Stored items:
----

(* ===== verification/Services.v ===== *)
(** * Spawning and supervising controllers (src/core/server.c)

    A service's slots are empty or hold a live controller; the supervisor fills the empty
    ones when their restart time has come, with a backoff that doubles up to its bound. *)
From S2P Require Import Prelude Update Err Slice Http Wire Inflight ServerState ServerConn ServerRelay.
From S2P Require Import Router Builtin Registry App.
Open Scope Z_scope.

Section services.
Context {tls : Type} {TE : TlsEngine tls}.
Context {db : Type} `{SQ : Sqlite db}.
Variable tdefl_compress : bytes -> option bytes.
Variable mz_crc32 : bytes -> Z.
Local Abbreviation M := (St (gateway tls)).
Local Abbreviation W := (St (gateway tls * app db)).

(** server.c:1592-1596 [svc_any_live]. [None] is a read past the slots. *)
Definition svc_any_live (svc : service) : option bool :=
  foldr (fun i r => c ← s_conns svc !! i; match c with Some _ => Some true | None => r end)
    (Some false) (seq 0 (Z.to_nat (svc_n svc))).

(** server.c:1598-1602 [svc_live_count] *)
Definition svc_live_count (svc : service) : option Z :=
  foldr (fun i r => c ← s_conns svc !! i; n ← r; Some (match c with Some _ => n + 1 | None => n end))
    (Some 0) (seq 0 (Z.to_nat (svc_n svc))).

(** server.c:237-247 [read_full]. From the bytes the other end sends before the timeout; [None]
    is an end or an error. *)
Definition read_full (input : bytes) (n : nat) : option (bytes * bytes) :=
  if (length input <? n)%nat then None else Some (take n input, drop n input).

(** server.c:1640-1659 [spawn_service, handshake]. Whether the child said HELLO and was
    greeted. A greeting's payload is read up to 256 bytes, and not looked at. *)
Definition handshake (sp : spawn) : option bool :=
  match read_full (sp_hello sp) NTC_WIRE_HEADER_LEN with
  | None => Some false
  | Some (hdr, _) =>
      h ← ntc_wire_parse_header hdr;
      Some (match h with
            | Some h => (wh_type h =? NTC_MSG_HELLO) && sp_welcome sp && sp_nonblock sp
            | None => false
            end)
  end.

(** server.c:1661-1674 [spawn_service, ctrl]. The controller of slot [slot] of service [i]. *)
Definition install_ctrl (i slot : nat) (k : ctrl_ptr) (fd pid : Z) : M Z :=
  let* ok := ntc_poller_add fd NTC_POLL_READ (PCtrl k) in
  if negb ok then ret (-1) else
  let* now := gets g_now in
  modify (fun g => g <| g_ctrls := <[k := Ctrl fd pid (Some i) [] 0 [] 0 0]> (g_ctrls g) |>
                     <| g_ctrl_sent := <[k := []]> (g_ctrl_sent g) |>) ;;;
  let* svc := get_service i in
  let* _ := load (fun _ => s_conns svc !! slot) in
  let* _ := load (fun _ => s_spawned_at svc !! slot) in
  put_service i (svc <| s_conns := <[slot := Some k]> (s_conns svc) |>
                     <| s_spawned_at := <[slot := now]> (s_spawned_at svc) |>) ;;;
  ret 0.

(** server.c:1609-1674 [spawn_service]. In the parent; a child that is not installed is
    killed. The next answer of the system is used up. *)
Definition spawn_service (i slot : nat) : W Z :=
  let* sps := get_app a_spawns in
  match sps with
  | [] => ret (-1)
  | sp :: sps =>
      set_app (fun a => a <| a_spawns := sps |>) ;;;
      if negb (sp_made sp) then ret (-1) else
      let* ok := load (fun _ => handshake sp) in
      if negb ok then ret (-1) else
      match sp_calloc sp with
      | None => ret (-1)
      | Some k => lift (install_ctrl i slot k (sp_fd sp) (sp_pid sp))
      end
  end.

(** server.c:1802-1803 [supervise, backoff] *)
Definition retry_backoff (b : Z) : Z :=
  let b := if b =? 0 then NTC_BACKOFF_BASE else b * 2 in
  if NTC_BACKOFF_MAX <? b then NTC_BACKOFF_MAX else b.

(** server.c:1795-1810 [supervise, slot]. Slot [s] of service [i], at time [t]. *)
Definition supervise_slot (t : Z) (i s : nat) : W unit :=
  let* svc := lift (get_service i) in
  let* c := load (fun _ => s_conns svc !! s) in
  let* at_ := load (fun _ => s_restart_at svc !! s) in
  let* b := load (fun _ => s_backoff_ms svc !! s) in
  let* since := load (fun _ => s_spawned_at svc !! s) in
  match c with
  | None =>
      if t <? at_ then ret tt else
      let* r := spawn_service i s in
      if r =? 0 then ret tt else
      let* svc := lift (get_service i) in
      lift (put_service i (svc <| s_backoff_ms := <[s := retry_backoff b]> (s_backoff_ms svc) |>
                               <| s_restart_at := <[s := t + retry_backoff b]> (s_restart_at svc) |>))
  | Some _ =>
      if (NTC_BACKOFF_BASE <? b) && (NTC_STABLE_MS <? t - since)
      then lift (put_service i (svc <| s_backoff_ms := <[s := NTC_BACKOFF_BASE]> (s_backoff_ms svc) |>))
      else ret tt
  end.

(** The loops over a range, as the source nests them. *)
Fixpoint for_each {S} (l : list nat) (f : nat -> St S unit) : St S unit :=
  match l with [] => ret tt | x :: l => f x ;;; for_each l f end.

(** server.c:1788-1813 [supervise] *)
Definition supervise : W unit :=
  let* t := lift (gets g_now) in
  let* n := lift (gets (fun g => length (g_services g))) in
  for_each (seq 0 n) (fun i =>
    let* svc := lift (get_service i) in
    if s_disabled svc then ret tt else
    for_each (seq 0 (Z.to_nat (svc_n svc))) (supervise_slot t i)).

(** server.c:1823-1826 [poll_timeout, slot] *)
Definition slot_timeout (t : Z) (svc : service) (s : nat) (to : Z) : option Z :=
  c ← s_conns svc !! s;
  match c with
  | Some _ => Some to
  | None =>
      at_ ← s_restart_at svc !! s;
      let d := if at_ - t <? 0 then 0 else at_ - t in
      Some (if d <? to then d else to)
  end.

(** server.c:1822-1827 [poll_timeout, slots] *)
Definition service_timeout (t : Z) (svc : service) (to : Z) : option Z :=
  if s_disabled svc then Some to else
  foldl (fun o s => to ← o; slot_timeout t svc s to) (Some to) (seq 0 (Z.to_nat (svc_n svc))).

(** server.c:1678-1678 [NTC_DEV_POLL_MS] *)
Definition NTC_DEV_POLL_MS : Z := 400.

(** server.c:1815-1831 [poll_timeout] *)
Definition poll_timeout (t : Z) (services : list service) (dev_watch : bool) : option Z :=
  to ← foldl (fun o svc => to ← o; service_timeout t svc to) (Some 1000) services;
  Some (if dev_watch && (NTC_DEV_POLL_MS <? to) then NTC_DEV_POLL_MS else to).

(** server.c:1834-1838 [find_service]. The index of the service. *)
Fixpoint find_service (services : list service) (name : bytes) : option nat :=
  match services with
  | [] => None
  | svc :: services => if memeq (s_name svc) (cstr name) then Some 0%nat else S <$> find_service services name
  end.

(** A zeroed service, named, with one replica. *)
Definition new_service (name bin : bytes) : service :=
  Service (cstr name) (cstr bin) (replicate NTC_MAX_REPLICAS None) 1 0 false 0
    (replicate NTC_MAX_REPLICAS 0) (replicate NTC_MAX_REPLICAS 0) (replicate NTC_MAX_REPLICAS 0) 0.

(** server.c:1950-1969 [service_add_live]. [dup] is whether the names are copied. *)
Definition service_add_live (dup : bool) (name bin : bytes) : W (option nat) :=
  let* svcs := lift (gets g_services) in
  match find_service svcs name with
  | Some i =>
      let* svc := lift (get_service i) in
      lift (put_service i (svc <| s_bin := cstr bin |> <| s_disabled := false |>)) ;;; ret (Some i)
  | None =>
      if (NTC_MAX_SERVICES <=? length svcs)%nat then ret None else
      if negb dup then ret None else
      lift (modify (fun g => g <| g_services := g_services g ++ [new_service name bin] |>)) ;;;
      let* _ := spawn_service (length svcs) 0 in
      ret (Some (length svcs))
  end.

(** ** Tearing down *)

(** server.c:1722-1739 [dev_teardown_slot]. The in-flight loop is that of [controller_died]
    with another text. *)
Definition dev_teardown_slot (i slot : nat) : M unit :=
  let* svc := get_service i in
  let* c := load (fun _ => s_conns svc !! slot) in
  match c with
  | None => ret tt
  | Some k =>
      let* ct := get_ctrl k in
      ntc_poller_del (k_fd ct) ;;;
      fail_inflight tdefl_compress mz_crc32 (seq 0 NTC_MAX_INFLIGHT) k (qs "{'error':'reloading'}") ;;;
      free_ctrl k ;;;
      let* svc := get_service i in
      put_service i (svc <| s_conns := <[slot := None]> (s_conns svc) |>)
  end.

(** server.c:1743-1747 [dev_reload_service, slot] *)
Definition dev_reload_slot (i s : nat) : M unit :=
  dev_teardown_slot i s ;;;
  let* svc := get_service i in
  let* _ := load (fun _ => s_backoff_ms svc !! s) in
  let* _ := load (fun _ => s_restart_at svc !! s) in
  let* now := gets g_now in
  put_service i (svc <| s_backoff_ms := <[s := 0]> (s_backoff_ms svc) |>
                     <| s_restart_at := <[s := now]> (s_restart_at svc) |>).

(** server.c:1741-1748 [dev_reload_service] *)
Definition dev_reload_service (i : nat) : M unit :=
  let* svc := get_service i in
  for_each (seq 0 (Z.to_nat (svc_n svc))) (dev_reload_slot i).

(** server.c:1775-1785 [dev_tick, binary watch]. [mtime] is the binary's modification time, -1
    when it is not there. *)
Definition dev_watch_binary (mtime : bytes -> Z) (i : nat) : M unit :=
  let* svc := get_service i in
  if s_disabled svc then ret tt else
  let m := mtime (s_bin svc) in
  if m <? 0 then ret tt else
  if s_bin_mtime svc =? 0 then put_service i (svc <| s_bin_mtime := m |>) else
  if negb (m =? s_bin_mtime svc)
  then put_service i (svc <| s_bin_mtime := m |>) ;;; dev_reload_service i
  else ret tt.
End services.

----

**EXERCISE**. Please give an exact copy of the entries above, from the line with "dev_teardown_slot i s ;;;" down to the line with "(** server.c:1741-1748 [dev_reload_service]", inclusive, and nothing else.

**RESPONSE TO THIS EXERCISE**.
  dev_teardown_slot i s ;;;
  let* svc := get_service i in
  let* _ := load (fun _ => s_backoff_ms svc !! s) in
  let* _ := load (fun _ => s_restart_at svc !! s) in
  let* now := gets g_now in
  put_service i (svc <| s_backoff_ms := <[s := 0]> (s_backoff_ms svc) |>
                     <| s_restart_at := <[s := now]> (s_restart_at svc) |>).

(** server.c:1741-1748 [dev_reload_service] *)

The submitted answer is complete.